Your task = Copy out all lines of the records in which the word "objects" appears.

━━━ Data records

(** * Planning-poker room store: the store operations and their properties

    The development follows [roomStore.ts] (the room table, its mutation
    API, its storage and its channel), [App.tsx] (the session, the forms and
    the effects of the application) and the two views.

    Modelling conventions.
    - A JavaScript string is the list of its UTF-16 code units.
    - An object used as a dictionary ([RoomsMap], [participants], [votes]) is
      the list of its own enumerable properties in enumeration order.  Its
      prototype is [Object.prototype]: [JsObject.lookup], [JsObject.in_] and
      [JsObject.assign] are [o[k]], [k in o] and [o[k] = v] with the members
      that the object inherits; [JsObject.get], [JsObject.has] and
      [JsObject.set] work on the own properties alone.
    - A function that can throw gives a [completion]: the [TypeError] of a
      property read on [undefined] is a result of the model.
    - Time stamps ([joinedAt], [createdAt], [Date.now()]) are integers.
    - [updateRooms] runs its mutator on a JSON deep copy of the table.  The
      copy has the own properties of the table, so the copy of a table of
      the model is the table itself; persisting, broadcasting and notifying
      the listeners do not touch the table. *)

From Stdlib Require Import Ascii String.
From Stdlib Require Import List NArith ZArith Bool Lia.
Import ListNotations.
Definition run_handler (store : Store) (user : option User) {S : Type}
    (h : Handler S) : M (World S) unit :=
  match h in Handler S return M (World S) unit with
  | Messages_fetchConversations => MessagesScreen.fetchConversations store user
  | Schedule_fetchMeetings => ScheduleScreen.fetchMeetings store user
  | Schedule_updateMeetingStatus meetingId status =>
      ScheduleScreen.updateMeetingStatus store user meetingId status
  | Discover_fetchProfiles => DiscoverScreen.fetchProfiles store user
  | Discover_sendConnectionRequest targetUserId =>
      DiscoverScreen.sendConnectionRequest store user targetUserId
  | Connections_fetchConnections => ConnectionsScreen.fetchConnections store user
  | Connections_handleConnectionResponse connectionId status =>
      ConnectionsScreen.handleConnectionResponse store user connectionId status
  | Profile_handleSave => ProfileScreen.handleSave store user
  | Profile_updateStatus status => ProfileScreen.updateStatus store user status
  end.

(** ** Notions in which the properties are stated *)

(** The partition of a counterparty: its messages, in input order. *)
Definition thread (user : User) (k : Id) (messages : list Message.t)
  : list Message.t :=
  filter (λ m, otherUserIdOf user m = k) messages.

(** The number of messages of [l] received by the user and not read. *)
Definition unread_in (user : User) (l : list Message.t) : nat :=
  length (filter (λ m, Message.receiver_id m = Some (user_id user)
                       ∧ Message.read m = false) l).

(** [m] is in [l], nothing in [l] is more recent, and everything in front
    of it is strictly older: [m] is the earliest of the most recent. *)
Definition earliest_latest (m : Message.t) (l : list Message.t) : Prop :=
  ∃ before after,
    l = before ++ m :: after
    ∧ Forall (λ x, Message.created_at x < Message.created_at m) before
    ∧ Forall (λ x, Message.created_at x ≤ Message.created_at m) after.

(** The profile that the first message of a thread brings along. *)
Definition first_profile (user : User) (l : list Message.t) : option UserProfile.t :=
  match l with
  | [] => None
  | first :: _ =>
      if decide (Message.sender_id first ≠ Some (user_id user))
      then Message.sender_profile first else None
  end.

(** What a [Conversation] object says about the thread [l]. *)
Record Summarises (user : User) (l : list Message.t) (c : Conversation) : Prop := {
  sum_profile : otherUserProfile c = first_profile user l;
  sum_last : ∃ m, lastMessage c = Some m ∧ earliest_latest m l;
  sum_unread : unreadCount c = unread_in user l
}.

(** The net effect of lines 86-94 on the object of the counterparty. *)
Definition update (user : User) (message : Message.t) (c : Conversation) : Conversation :=
  let c := if more_recent message c then set_lastMessage message c else c in
  if is_unread user message then incr_unreadCount c else c.

(** The state of the loop once [messages] have been seen. *)
Record Grouped (user : User) (messages : list Message.t) (st : Aggregation) : Prop := {
  grouped_map : ∀ k r,
    Map_get k (conversationMap st) = Some r
    ↔ (otherUserId <$> objects st) !! r = Some k;
  grouped_values : (conversationMap st).*2 = seq 0 (length (objects st));
  grouped_keys : NoDup (otherUserId <$> objects st);
  grouped_dom : ∀ k,
    k ∈ otherUserId <$> objects st ↔ k ∈ otherUserIdOf user <$> messages;
  grouped_sum :
    Forall (λ c, Summarises user (thread user (otherUserId c) messages) c)
           (objects st)
}.

(** The net effect of lines 97-111 on one object. *)
Definition resolve (profiles : option (list UserProfile.t)) (c : Conversation)
  : Conversation :=
  if lacks_profile c
  then set_otherUserProfile (find_profile profiles (otherUserId c)) c
  else c.

(** The references, counted from [a], of the objects of [l] on which [p]
    holds. *)
Fixpoint indices_where (p : Conversation → bool) (a : nat) (l : list Conversation)
  : list nat :=
  match l with
  | [] => []
  | c :: l' =>
      if p c then a :: indices_where p (S a) l' else indices_where p (S a) l'
  end.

━━━━━━

Answer to this task =
    ↔ (otherUserId <$> objects st) !! r = Some k;
  grouped_values : (conversationMap st).*2 = seq 0 (length (objects st));
  grouped_keys : NoDup (otherUserId <$> objects st);
    k ∈ otherUserId <$> objects st ↔ k ∈ otherUserIdOf user <$> messages;
           (objects st)
(** The references, counted from [a], of the objects of [l] on which [p]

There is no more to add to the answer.